On a beaucoup parlé ces dernières années de l’importance du développement d’anticorps dirigés contre les anti-TNF. En effet, on a attribué à ces anticorps, au moins en partie, la baisse de l’efficacité de ces substances dans certaines pathologies, comme la maladie de Crohn, ou la polyarthrite rhumatoïde. Mais tout n’est pas encore entièrement clair, et se pose la question de l’utilisation d’un autre anticorps anti-TNF lorsque l’on a observé une baisse d’efficacité du premier.5 En effet l’arrêt d’un médicament survient parfois pour d’autres raisons, du registre cette fois de l’allergie : il peut s’agir de simples réactions cutanées, mais quelquefois aussi de sévères réactions systémiques, IgE-médiées ou non.6 Ce type de réactions a un impact non négligeable car, outre la mise en danger de la vie du patient, il va conduire à la cessation immédiate du traitement, en présence souvent d’une valeur thérapeutique considérable ! Ainsi, à la demande de nos confrères gastroentérologues et rhumatologues notamment, nous avons considéré certaines demandes de réintroduction d’infliximab ou de rituximab pour des patients chez qui la réaction présentée était très suspecte d’être de type allergique, et où toute autre alternative thérapeutique s’était soldée par un échec.

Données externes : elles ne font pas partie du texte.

(** The loop of [parse_int]; [n] is an [int], its arithmetic is checked. *)
Fixpoint parse_int_loop (n : Z) (string : list Z) : res Z :=
  match string with
  | [] => Ok n
  | c :: string =>
      if isdigit c then
        n10 ← int_chk (n * 10);
        n' ← int_chk (n10 + (c - 48));
        parse_int_loop n' string
      else Ok n
  end.

Definition parse_int (string : list Z) : res Z := parse_int_loop 0 string.

(** [while (number) { len++; number /= 10; }] on a [size_t], which has at most
    twenty digits. *)
Fixpoint number_len_loop (fuel : nat) (number len : Z) : res Z :=
  match fuel with
  | O => Err OutOfFuel
  | S fuel =>
      if number =? 0 then Ok len else number_len_loop fuel (number / 10) (len + 1)
  end.

Definition number_len (number : Z) : res Z := number_len_loop 21 number 1.

(** [tmp] has room for [number_len(n) + 1] characters, [n] being converted to
    [size_t]; [sprintf] also writes the terminating NUL. *)
Definition update_integer_string (str : list Z) (num : Z) : res (list Z) :=
  n ← parse_int str;
  n ← int_chk (n + num);
  len ← number_len (u64 n);
  let tmp := sprintf_d n in
  if strlen tmp + 1 <=? len + 1 then Ok tmp else Err OutOfBounds.

(** ** Memory accounting

    [blocks] maps the address handed out for a live block to the size that its
    hidden header holds; [memory] is the static counter.  The address that
    [malloc] chooses is a parameter of the operations. *)

Definition SIZEOF_SIZE_T : Z := 8.

Record mem := mkMem {
  memory : Z;
  blocks : gmap Z Z
}.

Definition tmalloc (m : mem) (ptr size : Z) : res mem :=
  _ ← cassert (size >? 0);
  mret {| memory := u64 (memory m + (size + SIZEOF_SIZE_T));
          blocks := <[ptr := size]> (blocks m) |}.

(** The header of a block of [len] elements holds the size of one element. *)
Definition tcalloc (m : mem) (ptr len size : Z) : res mem :=
  _ ← cassert ((len >? 0) && (size >? 0));
  mret {| memory := u64 (memory m + len * (size + SIZEOF_SIZE_T));
          blocks := <[ptr := size]> (blocks m) |}.

(** [newptr] is the address after the call; the result is the new state and the
    pointer returned. *)
Definition trealloc (m : mem) (ptr : option Z) (newptr size : Z) : res (mem * Z) :=
  _ ← cassert (size >? 0);
  match ptr with
  | None => m' ← tmalloc m newptr size; mret (m', newptr)
  | Some p =>
      match blocks m !! p with
      | None => Err UseAfterFree
      | Some curr_size =>
          if size =? curr_size then mret (m, p)
          else mret
            ({| memory := u64 (memory m + (- curr_size + size + SIZEOF_SIZE_T));
                blocks := <[newptr := size]> (delete p (blocks m)) |}, newptr)
      end
  end.

(** The test [memory - ptr_size + sizeof(size_t) < 0] is on unsigned numbers. *)
Definition tfree (m : mem) (ptr : option Z) : res mem :=
  match ptr with
  | None => Ok m
  | Some p =>
      match blocks m !! p with
      | None => Err UseAfterFree
      | Some ptr_size =>
          Ok {| memory := if u64 (memory m - ptr_size + SIZEOF_SIZE_T) <? 0 then 0
                          else u64 (memory m - (ptr_size + SIZEOF_SIZE_T));
                blocks := delete p (blocks m) |}
      end
  end.

Definition malloc_size (m : mem) (ptr : option Z) : res Z :=
  match ptr with
  | None => Ok 0
  | Some p => match blocks m !! p with None => Err UseAfterFree | Some n => Ok n end
  end.

(** The copy at [ptr] of a string. *)
Definition tstrdup (m : mem) (ptr : Z) (s : list Z) : res (mem * list Z) :=
  m ← tmalloc m ptr (strlen s + 1);
  mret (m, s).

Definition memory_used (m : mem) : Z := memory m.

(** ** Specification *)

(** The number that a string of digits denotes. *)
Definition dec_from (n : Z) (s : list Z) : Z := foldl (λ n c, n * 10 + (c - 48)) n s.
Definition dec_val (s : list Z) : Z := dec_from 0 s.

(** The bytes of all live blocks, headers included. *)
Definition live_bytes (b : gmap Z Z) : Z :=
  map_fold (λ _ size acc, size + SIZEOF_SIZE_T + acc) 0 b.

(** ** Strings of digits *)

Lemma isdigit_spec c : isdigit c = true ↔ 48 <= c <= 57.
Proof. unfold isdigit. rewrite andb_true_iff, !Z.leb_le. done. Qed.

Lemma is_integer_spec s : is_integer s = true ↔ Forall (λ c, 48 <= c <= 57) s.
Proof.
  induction s as [|c s IH]; cbn; [by split|].
  rewrite Forall_cons, <-IH, <-isdigit_spec. destruct (isdigit c); naive_solver.
Qed.

Lemma dec_from_app n s t : dec_from n (s ++ t) = dec_from (dec_from n s) t.
Proof. unfold dec_from. apply foldl_app. Qed.

Lemma dec_from_mono n s :
  0 <= n → Forall (λ c, 48 <= c <= 57) s → n <= dec_from n s.
Proof.
  revert n. induction s as [|c s IH]; intros n Hn Hs; cbn; [lia|].
  apply Forall_cons in Hs as [Hc Hs]. etrans; [|apply IH; [lia|done]]. lia.
Qed.

Lemma parse_int_loop_val n s :
  0 <= n → Forall (λ c, 48 <= c <= 57) s → dec_from n s <= INT_MAX →
  parse_int_loop n s = Ok (dec_from n s).
Proof.
  revert n. induction s as [|c s IH]; intros n Hn Hs Hmax; cbn; [done|].
  apply Forall_cons in Hs as [Hc Hs].
  rewrite (proj2 (isdigit_spec c)) by done. cbn in Hmax.
  pose proof (dec_from_mono (n * 10 + (c - 48)) s ltac:(lia) Hs) as Hm.
  unfold dec_from in Hm.
  rewrite int_chk_Ok by (unfold INT_MIN; lia). cbn.
  rewrite int_chk_Ok by (unfold INT_MIN; lia). cbn.
  apply IH; [lia|done..].
Qed.

(** A string of digits above the largest [int] makes [parse_int] overflow. *)
Lemma parse_int_loop_overflow n s :
  0 <= n <= INT_MAX → Forall (λ c, 48 <= c <= 57) s → INT_MAX < dec_from n s →
  parse_int_loop n s = Err SignedOverflow.
Proof.
  revert n. induction s as [|c s IH]; intros n Hn Hs Hmax; [cbn in Hmax; lia|].
  apply Forall_cons in Hs as [Hc Hs]. cbn [parse_int_loop].
  rewrite (proj2 (isdigit_spec c)) by done.
  destruct (int_chk_cases (n * 10)) as [[-> H1]| ->]; [|done]. cbn [mbind res_bind].
  destruct (int_chk_cases (n * 10 + (c - 48))) as [[-> H2]| ->]; [|done].
  cbn [mbind res_bind]. apply IH; [lia|done..].
Qed.

Lemma digits_val fuel n acc :
  0 <= n < 10 ^ Z.of_nat fuel →
  dec_val (digits fuel n acc) = dec_from n acc.
Proof.
  revert n acc. induction fuel as [|fuel IH]; intros n acc Hn.
  - cbn. cbn in Hn. by replace n with 0 by lia.
  - cbn [digits]. case_if; zbool.
    + unfold dec_val, dec_from. cbn [foldl]. f_equal. lia.
    + rewrite IH.
      * unfold dec_from. cbn [foldl]. f_equal.
        rewrite (Z.div_mod n 10) at 3 by lia. lia.
      * rewrite Nat2Z.inj_succ, Z.pow_succ_r in Hn by lia. zdiv_lia.
Qed.

Lemma digits_Forall fuel n acc :
  0 <= n → Forall (λ c, 48 <= c <= 57) acc → Forall (λ c, 48 <= c <= 57) (digits fuel n acc).
Proof.
  revert n acc. induction fuel as [|fuel IH]; intros n acc Hn Hacc; cbn [digits]; [done|].
  case_if; zbool.
  - constructor; [lia|done].
  - apply IH; [zdiv_lia|]. constructor; [zdiv_lia|done].
Qed.

Lemma print_dec_val n : 0 <= n < 2 ^ 64 → dec_val (print_dec n) = n.
Proof. intros. unfold print_dec. rewrite digits_val by lia. done. Qed.

Lemma print_dec_Forall n : 0 <= n → Forall (λ c, 48 <= c <= 57) (print_dec n).
Proof. intros. by apply digits_Forall. Qed.

Lemma print_dec_cstr n : 0 <= n → cstr (print_dec n).
Proof.
  intros H. eapply Forall_impl; [by apply print_dec_Forall|].
  unfold is_char. cbn. lia.
Qed.

(** [number_len] counts one more than the digits, for a positive number. *)
Lemma number_len_digits fuel n acc len :
  0 < n < 10 ^ Z.of_nat fuel →
  number_len_loop (S fuel) n len =
    Ok (len + Z.of_nat (length (digits fuel n acc)) - Z.of_nat (length acc)).
Proof.
  revert n acc len. induction fuel as [|fuel IH]; intros n acc len Hn; [cbn in Hn; lia|].
  cbn [digits]. case_if; zbool.
  - cbn [number_len_loop]. repeat case_if; zbool; try lia.
    + rewrite length_cons. f_equal. lia.
    + assert (n / 10 = 0) by zdiv_lia. lia.
  - replace (number_len_loop (S (S fuel)) n len)
      with (number_len_loop (S fuel) (n / 10) (len + 1))
      by (cbn [number_len_loop]; by destruct (Z.eqb_spec n 0); [lia|]).
    rewrite (IH _ ((48 + n mod 10) :: acc)).
    + rewrite length_cons. f_equal. lia.
    + rewrite Nat2Z.inj_succ, Z.pow_succ_r in Hn by lia. zdiv_lia.
Qed.
Lemma vector_delete_repr v l i :
  vec_repr v l → 0 <= i < Z.of_nat (length l) →
  ∃ v', vector_delete v i = Ok v' ∧ vec_repr v' (delete (Z.to_nat i) l).
Proof.
  intros [Hit Hs Hc Hm] Hi. unfold vector_delete.
  case_if; [apply orb_true_iff in E as [?|?]; zbool; lia|]. clear E.
  destruct (lookup_lt_is_Some_2 l (Z.to_nat i)) as [x Hx]; [lia|].
  apply list_elem_of_split_length in Hx as (l1 & l2 & -> & Hl1).
  rewrite length_app in Hit, Hs, Hc, Hi. rewrite length_cons in Hit, Hs, Hc, Hi.
  rewrite Hit, fmap_app. cbn.
  rewrite <-app_assoc. cbn. rewrite aset_middle by (rewrite length_fmap; lia). cbn.
  rewrite (shift_loop_spec _ _ None (Some <$> l2)) by (rewrite length_fmap; lia).
  cbn. rewrite Hl1, delete_middle.
  assert (vec_repr {| items := (Some <$> l1) ++ (Some <$> l2)
       ++ (if Z.to_nat (vsize v - 1 - i) is O then None else None)
       :: replicate (Z.to_nat (maxsize v) - (length l1 + S (length l2))) None;
       maxsize := maxsize v; vsize := vsize v - 1 |} (l1 ++ l2)) as Hr'.
  { split; cbn; rewrite ?length_app; [|lia..]. rewrite fmap_app, <-app_assoc.
    do 2 f_equal. destruct (Z.to_nat (vsize v - 1 - i));
      [rewrite <-(replicate_S _ None)|rewrite <-(replicate_S _ None)]; f_equal; lia. }
  case_if; [|eauto]. cbn [vsize maxsize] in *. zbool.
  rewrite s32_small by (unfold INT_MIN, INT_MAX; zdiv_lia).
  destruct (vector_resize_repr _ (l1 ++ l2) (maxsize v / 2) Hr') as (v' & ? & ? & _);
    [rewrite length_app; zdiv_lia|zdiv_lia|eauto].
Qed.

(** ** Sorting *)

Section qsort_lemmas.
Context (le : A → A → bool) `{!TotalPreorder le}.

Lemma vobj_middle p1 x p2 i :
  i = Z.of_nat (length p1) → vobj (p1 ++ Some x :: p2) i = Ok x.
Proof. intros. unfold vobj. by rewrite aget_middle. Qed.

Lemma swap_same p1 x p2 i :
  i = Z.of_nat (length p1) →
  swap (p1 ++ Some x :: p2) i i = Ok (p1 ++ Some x :: p2).
Proof.
  intros. unfold swap. rewrite vobj_middle by done. cbn.
  rewrite aset_middle by done. cbn. by apply aset_middle.
Qed.

Lemma swap_middle p1 x q y p2 i j :
  i = Z.of_nat (length p1) → j = i + 1 + Z.of_nat (length q) →
  swap (p1 ++ Some x :: q ++ Some y :: p2) i j = Ok (p1 ++ Some y :: q ++ Some x :: p2).
Proof.
  intros Hi Hj. unfold swap. rewrite (vobj_middle p1 x _ i) by done. cbn.
  assert (∀ z, p1 ++ z :: q ++ Some y :: p2 = (p1 ++ z :: q) ++ Some y :: p2) as E
    by (intros; by rewrite <-app_assoc).
  rewrite E, vobj_middle by (rewrite length_app; cbn; lia). cbn.
  rewrite <-E, aset_middle by done. cbn.
  rewrite E, aset_middle by (rewrite length_app; cbn; lia).
  by rewrite <-app_assoc.
Qed.

(** One exchange of the partition loop moves the element [y] behind [l1] and
    rotates [l2], the elements above the pivot. *)
Definition rotate1 (l : list A) : list A :=
  match l with [] => [] | b :: l => l ++ [b] end.

Lemma rotate1_perm l : rotate1 l ≡ₚ l.
Proof. destruct l; cbn; [done|]. by rewrite <-Permutation_cons_append. Qed.

Lemma swap_rotate p1 l1 l2 y p2 count i :
  count = Z.of_nat (length p1 + length l1) → i = count + Z.of_nat (length l2) →
  swap (p1 ++ (Some <$> l1) ++ (Some <$> l2) ++ Some y :: p2) count i =
  Ok (p1 ++ (Some <$> (l1 ++ [y])) ++ (Some <$> rotate1 l2) ++ p2).
Proof.
  intros Hc Hi. rewrite fmap_app, (app_assoc p1), (app_assoc p1).
  destruct l2 as [|b l2]; cbn in *.
  - replace i with count by lia. rewrite swap_same, <-!app_assoc; [done|].
    rewrite length_app, length_fmap. lia.
  - rewrite (swap_middle _ b) by (rewrite ?length_app, ?length_fmap; lia).
    by rewrite fmap_app, <-!app_assoc.
Qed.

(** The partition loop: [l1] holds what was found to be below the pivot [x],
    [l2] what was not, [l3] what is still to be compared. *)
Lemma partition_loop_spec l3 : ∀ p1 l1 l2 x p2 i count right,
  Forall (λ a, le a x = true) l1 → Forall (λ a, le a x = false) l2 →
  count = Z.of_nat (length p1 + length l1) →
  i = count + Z.of_nat (length l2) → right = i + Z.of_nat (length l3) →
  ∃ l1' l2',
    partition_loop le (S (length l3))
      (p1 ++ (Some <$> l1) ++ (Some <$> l2) ++ (Some <$> l3) ++ Some x :: p2)
      i count right
    = Ok (p1 ++ (Some <$> (l1' ++ [x])) ++ (Some <$> l2') ++ p2,
          Z.of_nat (length p1 + length l1') + 1) ∧
    l1' ++ l2' ≡ₚ l1 ++ l2 ++ l3 ∧
    Forall (λ a, le a x = true) l1' ∧ Forall (λ a, le a x = false) l2'.
Proof.
  induction l3 as [|y l3 IH]; intros p1 l1 l2 x p2 i count right H1 H2 Hc Hi Hr.
  - cbn [partition_loop fmap list_fmap app length] in *.
    replace right with i by lia.
    rewrite (app_assoc _ (Some <$> l2)), (app_assoc p1), !vobj_middle
      by (rewrite !length_app, !length_fmap; lia).
    cbn. rewrite tp_refl, <-!app_assoc, (swap_rotate p1 l1 l2 x p2) by done. cbn.
    exists l1, (rotate1 l2). split_and!; [do 2 f_equal; lia| |done|];
      by rewrite ?app_nil_r, rotate1_perm.
  - cbn [partition_loop fmap list_fmap app].
    change (length (y :: l3)) with (S (length l3)).
    rewrite (app_assoc _ (Some <$> l2)), (app_assoc p1), (vobj_middle _ y _ i)
      by (rewrite !length_app, !length_fmap; lia).
    rewrite app_comm_cons, (app_assoc _ (Some y :: _)), (vobj_middle _ x)
      by (cbn in Hr; rewrite !length_app; cbn; rewrite !length_fmap; lia).
    cbn [mbind res_bind]. rewrite <-!app_assoc. cbn [app]. case_if.
    + rewrite (swap_rotate p1 l1 l2 y) by done. cbn [mbind res_bind].
      destruct (IH p1 (l1 ++ [y]) (rotate1 l2) x p2 (i + 1) (count + 1) right)
        as (l1' & l2' & HE & HP & HF); cbn in Hr; rewrite ?rotate1_perm, ?length_app; cbn;
        [apply Forall_app; auto|done|lia..|].
      exists l1', l2'. split_and!; [done| |by apply HF..].
      rewrite HP, rotate1_perm, <-app_assoc. f_equiv. cbn. by apply Permutation_middle.
    + destruct (IH p1 l1 (l2 ++ [y]) x p2 (i + 1) count right)
        as (l1' & l2' & HE & HP & HF); cbn in Hr; rewrite ?length_app; cbn;
        [done|apply Forall_app; auto|lia..|].
      rewrite fmap_app, <-app_assoc in HE. cbn [app fmap list_fmap] in HE.
      exists l1', l2'. split_and!; [done| |by apply HF..].
      by rewrite HP, <-app_assoc.
Qed.

(** The recursion of [quicksort] on the cells [seg] between [left] and
    [right]; a segment of [n] cells needs fuel [n + 1] at most. *)
Lemma quicksort_spec n : ∀ p1 seg p2 left right fuel,
  (length seg <= n)%nat → (n < fuel)%nat →
  left = Z.of_nat (length p1) → right = left + Z.of_nat (length seg) - 1 →
  ∃ seg', quicksort le fuel (p1 ++ (Some <$> seg) ++ p2) left right
            = Ok (p1 ++ (Some <$> seg') ++ p2) ∧
    seg' ≡ₚ seg ∧ sorted_by le seg'.
Proof.
  induction n as [n IH] using lt_wf_ind.
  intros p1 seg p2 left right fuel Hn Hf Hl Hr.
  destruct fuel as [|fuel]; [lia|]. cbn [quicksort].
  case_if; zbool.
  { exists seg. split_and!; [done..|]. destruct seg as [|a [|b seg]]; cbn in *;
      [constructor|by repeat constructor|lia]. }
  destruct seg as [|x seg _] using rev_ind; [cbn in *; lia|].
  rewrite length_app in *. cbn in Hn, Hr.
  destruct (partition_loop_spec seg p1 [] [] x p2 left left right)
    as (l1 & l2 & HE & HP & HF1 & HF2); [constructor..|cbn; lia|cbn; lia|lia|].
  cbn [app fmap list_fmap] in HE, HP.
  replace (Z.to_nat (right - left + 1)) with (S (length seg)) by lia.
  rewrite fmap_app, <-app_assoc. cbn [app fmap list_fmap]. rewrite HE.
  cbn [mbind res_bind].
  assert (length l1 + length l2 = length seg)%nat as Hlen
    by (rewrite <-length_app; by apply Permutation_length).
  destruct (IH (length l1) ltac:(lia) p1 l1 (Some x :: (Some <$> l2) ++ p2) left
              (Z.of_nat (length p1 + length l1) + 1 - 2) fuel)
    as (s1 & HE1 & HP1 & HS1); [lia..|].
  rewrite fmap_app, <-app_assoc. cbn [app fmap list_fmap].
  rewrite HE1. cbn [mbind res_bind].
  destruct (IH (length l2) ltac:(lia) (p1 ++ (Some <$> s1) ++ [Some x]) l2 p2
              (Z.of_nat (length p1 + length l1) + 1) right fuel)
    as (s2 & HE2 & HP2 & HS2);
    [lia..|rewrite !length_app, length_fmap, HP1; cbn; lia|lia|].
  rewrite <-!app_assoc in HE2. cbn [app] in HE2. rewrite HE2.
  exists (s1 ++ x :: s2). rewrite fmap_app, <-app_assoc. split_and!; [done| |].
  - rewrite HP1, HP2, <-HP. rewrite <-Permutation_middle.
    by rewrite <-Permutation_cons_append.
  - rewrite <-HP1 in HF1. rewrite <-HP2 in HF2. rewrite Forall_forall in HF1, HF2.
    apply StronglySorted_app_intro; [done| |].
    + constructor; [done|]. apply Forall_forall. intros b Hb.
      destruct (tp_total (le:=le) x b) as [?|Hbx]; [done|]. by rewrite HF2 in Hbx.
    + intros a b Ha [->|Hb]%elem_of_cons; [by apply HF1|].
      apply (tp_trans (le:=le)) with x; [by apply HF1|].
      destruct (tp_total (le:=le) x b) as [?|Hbx]; [done|]. by rewrite HF2 in Hbx.
Qed.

Des schémas de désensibilisation ont alors été adaptés de la littérature,7,8 et ont permis de réintroduire ces agents biologiques de manière satisfaisante chez la plupart des patients, non sans observer parfois quelques manifestations anaphylactiques, rarement aussi importantes qu’initialement. Reste maintenant à déterminer si l’apparition de ces anticorps, de type IgE ou autres, est aussi corrélée au développement d’autres anticorps responsables de la perte de l’efficacité de la substance. Il est, pour l’heure, encore trop tôt pour le dire...
> Les réactions immuno-allergiques liées aux traitements biologiques sont de plus en plus souvent rapportées
> Il vaut la peine de s’y attarder, car leur classification est désormais mieux codifiée, les moyens diagnostiques existent, et les possibilités de poursuivre dans ce contexte de tels traitements aussi
Les médicaments biologiques (biologicals) font maintenant partie de notre arsenal thérapeutique quasi quotidien. Cependant, même si leur grande spécificité peut faire croire à une plus grande innocuité que les médicaments à visée immunologique plus classiques et plus anciens (immunosuppresseurs), ils ne sont pas dénués de tout risque, infectieux en particulier, mais aussi immuno-allergique. Des tentatives récentes en vue de mieux caractériser ces différents types de réactions méritent d’être signalées, car elles nous permettent de mieux nous positionner sur les conséquences potentielles de l’utilisation de tel ou tel médicament biologique, sur le risque de maintenir ce type de thérapie, ou à l’inverse sur les possibilités de le poursuivre selon des modalités mieux définies.